Geometric scaling is well confirmed for transverse-momentum distributions observed in proton-proton collisions at Large Hadron Collider (LHC) energies. We introduced multiplicity dependence on a saturation momentum of the geometrical scaling, assuming the scaling holds for semi-inclusive distributions as well as for inclusive distributions. The saturation momentum is usually given by Bjorken's x variable, but redefinition of the scaling variable can make the saturation momentum a function of collision energy W. We treat the energy as a free parameter (denoted W* to distinguish it from W) and associate the energy-dependent saturation momentum Qsat(W*) with particle number density.

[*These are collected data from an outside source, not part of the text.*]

(** The same on the list of bits: an index outside it is an assertion failure. *)
Definition spec_op (o : op) (bs : list bool) : outcome (answer * list bool) :=
  let ok (i : Z) := (0 <=? i) && (i <? Z.of_nat (length bs)) in
  match o with
  | OMark i =>
      if ok i then Ok (ANone, <[Z.to_nat i := true]> bs) else Fault AssertFailed
  | OClear i =>
      if ok i then Ok (ANone, <[Z.to_nat i := false]> bs) else Fault AssertFailed
  | OTest i =>
      if ok i then Ok (ABool (default false (bs !! Z.to_nat i)), bs) else Fault AssertFailed
  | OFind =>
      match first_clear bs with
      | Some k => Ok (AInt (Z.of_nat k), <[k := true]> bs)
      | None => Ok (AInt (-1), bs)
      end
  | ONumClear => Ok (AInt (Z.of_nat (count_clear bs)), bs)
  end.

(** Run a sequence of operations and collect the answers. *)
Fixpoint runs {St} (step : op -> St -> outcome (answer * St)) (os : list op) (s : St)
    : outcome (list answer * St) :=
  match os with
  | [] => Ok ([], s)
  | o :: os' =>
      '(r, s') ← step o s;
      '(rs, s'') ← runs step os' s';
      Ok (r :: rs, s'')
  end.

(** ** Masks *)

Lemma mask_u32 (i : nat) : u32 (mask (Z.of_nat i)) = 2 ^ Z.of_nat (i mod 32).
Proof.
  unfold mask, BitsInWord. rewrite u32_s32, Z.rem_mod_nonneg by lia.
  rewrite Z.shiftl_1_l. change 32 with (Z.of_nat 32). rewrite <- Nat2Z.inj_mod.
  apply u32_small. unfold is_u32.
  pose proof (Nat.mod_upper_bound i 32 ltac:(lia)).
  split; [lia|]. apply Z.pow_lt_mono_r; lia.
Qed.

Lemma lnot_mask_testbit (i : nat) (k : Z) :
  0 <= k < 32 ->
  Z.testbit (u32 (Z.lnot (mask (Z.of_nat i)))) k = negb (k =? Z.of_nat (i mod 32)).
Proof.
  intros Hk. unfold u32. rewrite Z.mod_pow2_bits_low by lia.
  rewrite Z.lnot_spec by lia. f_equal.
  rewrite <- (Z.mod_pow2_bits_low (mask (Z.of_nat i)) 32 k) by lia.
  change (mask (Z.of_nat i) mod 2 ^ 32) with (u32 (mask (Z.of_nat i))).
  rewrite mask_u32, Z.pow2_bits_eqb by lia. apply Z.eqb_sym.
Qed.

Lemma land_mask (w : Z) (k : nat) :
  negb (Z.land w (2 ^ Z.of_nat k) =? 0) = Z.testbit w (Z.of_nat k).
Proof.
  destruct (Z.eqb_spec (Z.land w (2 ^ Z.of_nat k)) 0) as [E|E]; cbn.
  - apply (f_equal (fun z => Z.testbit z (Z.of_nat k))) in E.
    rewrite Z.land_spec, Z.pow2_bits_true, andb_true_r, Z.bits_0 in E by lia. done.
  - symmetry. apply not_false_iff_true. intros Hf. apply E.
    apply Z.bits_inj'. intros n Hn. rewrite Z.land_spec, Z.bits_0.
    rewrite Z.pow2_bits_eqb by lia.
    destruct (Z.eqb_spec (Z.of_nat k) n) as [<-|]; [by rewrite Hf|apply andb_false_r].
Qed.

Lemma lor_u32 a b : is_u32 a -> is_u32 b -> is_u32 (Z.lor a b).
Proof.
  unfold is_u32. intros Ha Hb.
  assert (Hp : 0 <= Z.lor a b) by (apply Z.lor_nonneg; lia).
  split; [done|]. destruct (Z.eq_dec (Z.lor a b) 0) as [->|]; [lia|].
  apply Z.log2_lt_pow2; [lia|]. rewrite Z.log2_lor by lia.
  pose proof (Z.log2_lt_cancel a (2 ^ 32)). pose proof (Z.log2_lt_cancel b (2 ^ 32)).
  apply Z.max_lub_lt.
  - destruct (Z.eq_dec a 0) as [->|]; [done|]. apply Z.log2_lt_pow2; lia.
  - destruct (Z.eq_dec b 0) as [->|]; [done|]. apply Z.log2_lt_pow2; lia.
Qed.

Lemma land_u32 a b : is_u32 a -> is_u32 (Z.land a b).
Proof.
  unfold is_u32. intros Ha.
  assert (Z.land a b = Z.land a b mod 2 ^ 32) as ->.
  { rewrite <- Z.land_ones by lia. apply Z.bits_inj'. intros n Hn.
    rewrite !Z.land_spec. destruct (Z.ltb_spec n 32).
    - by rewrite Z.ones_spec_low, andb_true_r by lia.
    - rewrite Z.ones_spec_high, andb_false_r by lia.
      rewrite <- (Z.mod_small a (2 ^ 32)) by lia.
      by rewrite Z.mod_pow2_bits_high by lia. }
  apply Z.mod_pos_bound. lia.
Qed.

(** ** The words hold the bits *)

Lemma word_index (b : t) (i : nat) :
  wf b -> Z.of_nat i < numBits b -> (i / 32 < length (bmap b))%nat.
Proof.
  intros (Hn & Hw & Hl & _) Hi.
  pose proof (divRoundUp_spec (numBits b) BitsInWord Hn ltac:(done)) as [Hd _].
  rewrite <- Hw, <- Hl in Hd. unfold BitsInWord in Hd.
  apply Nat.Div0.div_lt_upper_bound. lia.
Qed.

Lemma word_lookup (b : t) (i : nat) :
  wf b -> Z.of_nat i < numBits b ->
  exists w, bmap b !! (i / 32)%nat = Some w /\ is_u32 w /\
            rd (bmap b) (Z.quot (Z.of_nat i) BitsInWord) = Ok w.
Proof.
  intros Hwf Hi. destruct (lookup_lt_is_Some_2 _ _ (word_index b i Hwf Hi)) as [w Hw].
  exists w. destruct Hwf as (_ & _ & _ & Hf).
  split; [done|]. split; [by eapply Forall_lookup_1|].
  assert (Z.quot (Z.of_nat i) BitsInWord = Z.of_nat (i / 32)) as ->.
  { unfold BitsInWord. rewrite Z.quot_div_nonneg by lia.
    change 32 with (Z.of_nat 32). by rewrite <- Nat2Z.inj_div. }
  apply rd_lookup; [lia|]. by rewrite Nat2Z.id.
Qed.

Lemma in_range_true (b : t) (i : nat) :
  Z.of_nat i < numBits b -> in_range b (Z.of_nat i) = true.
Proof. intros. unfold in_range. rewrite Z.geb_leb. by bool_cases; try lia. Qed.

Lemma bits_length (b : t) : length (bits b) = Z.to_nat (numBits b).
Proof. unfold bits. by rewrite length_fmap, length_seq. Qed.

Lemma bits_lookup (b : t) (i : nat) :
  Z.of_nat i < numBits b -> bits b !! i = Some (bit_at b i).
Proof.
  intros. unfold bits. rewrite list_lookup_fmap, lookup_seq_lt by lia. done.
Qed.

(** Storing word [w'] at bit [i]'s position changes the view at [i] only, when
    [w'] differs from the old word in that bit at most. *)
Lemma bits_update (b : t) (i : nat) (w w' : Z) (v : bool) :
  wf b -> Z.of_nat i < numBits b -> bmap b !! (i / 32)%nat = Some w -> is_u32 w' ->
  (forall k, 0 <= k < 32 -> Z.testbit w' k = if k =? Z.of_nat (i mod 32) then v else Z.testbit w k) ->
  let b' := mk (numBits b) (numWords b) (<[(i / 32)%nat := w']> (bmap b)) in
  wf b' /\ bits b' = <[i := v]> (bits b).
Proof.
  intros Hwf Hi Hw Hw' Hbit b'. split.
  - destruct Hwf as (Hn & Hnw & Hl & Hf). unfold b', wf; cbn.
    rewrite length_insert. auto using Forall_insert.
  - apply list_eq. intros j. destruct (decide (j < length (bits b))%nat) as [Hj|Hj].
    2:{ rewrite !lookup_ge_None_2; [done|rewrite length_insert; lia|].
        rewrite bits_length in *. cbn. lia. }
    rewrite bits_length in Hj.
    rewrite (bits_lookup b') by (cbn; lia).
    pose proof (word_index b i Hwf Hi) as Hlt.
    pose proof (Nat.mod_upper_bound j 32 ltac:(lia)).
    destruct (decide (i = j)) as [->|Hne].
    + rewrite list_lookup_insert_eq by (rewrite bits_length; lia). f_equal.
      unfold bit_at, b'; cbn [bmap]. rewrite list_lookup_insert_eq by done.
      cbn [default]. rewrite Hbit by lia. by rewrite Z.eqb_refl.
    + rewrite list_lookup_insert_ne, bits_lookup by (done || lia). f_equal.
      unfold bit_at, b'; cbn [bmap].
      destruct (decide (i / 32 = j / 32)%nat) as [E|E].
      * rewrite <- E, list_lookup_insert_eq by done. cbn [default]. rewrite Hw.
        cbn [default]. rewrite Hbit by lia.
        destruct (Z.eqb_spec (Z.of_nat (j mod 32)) (Z.of_nat (i mod 32))); [|done].
        exfalso. apply Hne. rewrite (Nat.div_mod_eq i 32), (Nat.div_mod_eq j 32). lia.
      * by rewrite list_lookup_insert_ne.
Qed.

(** ** The operations implement their specification *)

Lemma word_of_bit (i : nat) : Z.to_nat (Z.quot (Z.of_nat i) BitsInWord) = (i / 32)%nat.
Proof.
  unfold BitsInWord. rewrite Z.quot_div_nonneg by lia.
  change 32 with (Z.of_nat 32). rewrite <- Nat2Z.inj_div. lia.
Qed.

(** The common shape of [Mark] and [Clear]: bit [i]'s word goes through [f],
    which sets that bit to [v] and keeps the others. *)
Lemma store_spec (b : t) (i : nat) (f : Z -> Z) (v : bool) :
  wf b -> Z.of_nat i < numBits b ->
  (forall w, is_u32 w -> is_u32 (f w) /\ forall k, 0 <= k < 32 ->
     Z.testbit (f w) k = if k =? Z.of_nat (i mod 32) then v else Z.testbit w k) ->
  exists b',
    (_ ← ASSERT (in_range b (Z.of_nat i));
     w ← rd (bmap b) (Z.quot (Z.of_nat i) BitsInWord);
     ws ← wr (bmap b) (Z.quot (Z.of_nat i) BitsInWord) (f w);
     Ok (mk (numBits b) (numWords b) ws)) = Ok b' /\
    wf b' /\ numBits b' = numBits b /\ bits b' = <[i := v]> (bits b).
Proof.
  intros Hwf Hi Hf. destruct (word_lookup b i Hwf Hi) as (w & Hw & Hu & Hrd).
  rewrite in_range_true by done. cbn [ASSERT mbind outcome_bind].
  rewrite Hrd. cbn [mbind outcome_bind].
  apply rd_inv in Hrd as [Hq Hl]. rewrite wr_ok.
  2:{ split; [done|]. apply lookup_lt_Some in Hl. lia. }
  cbn [mbind outcome_bind]. eexists. split; [done|]. rewrite word_of_bit.
  destruct (Hf w Hu) as [Hfw Hbit].
  destruct (bits_update b i w (f w) v) as [Hwf' Hb']; done.
Qed.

By using Qsat(W*) for a scaling variable τ, we show semi-inclusive distributions can be geometrically scaled, i.e., all semi-inclusive spectra observed at W=0.90, 2.76, and 7.00 TeV overlap one universal function. The particle density dependencies of mean transverse momentum 〈pT〉 for LHC energies scales in terms of Qsat(W*). Furthermore, our model explains a scaling property of event-by-event pT fluctuation measure Cm/〈pT〉 at LHC energies for pp collisions, where Cm is a two-particle transverse-momentum correlator. Our analysis of the pT fluctuation makes possible to evaluate a nonperturbative coefficient of the gluon correlation function.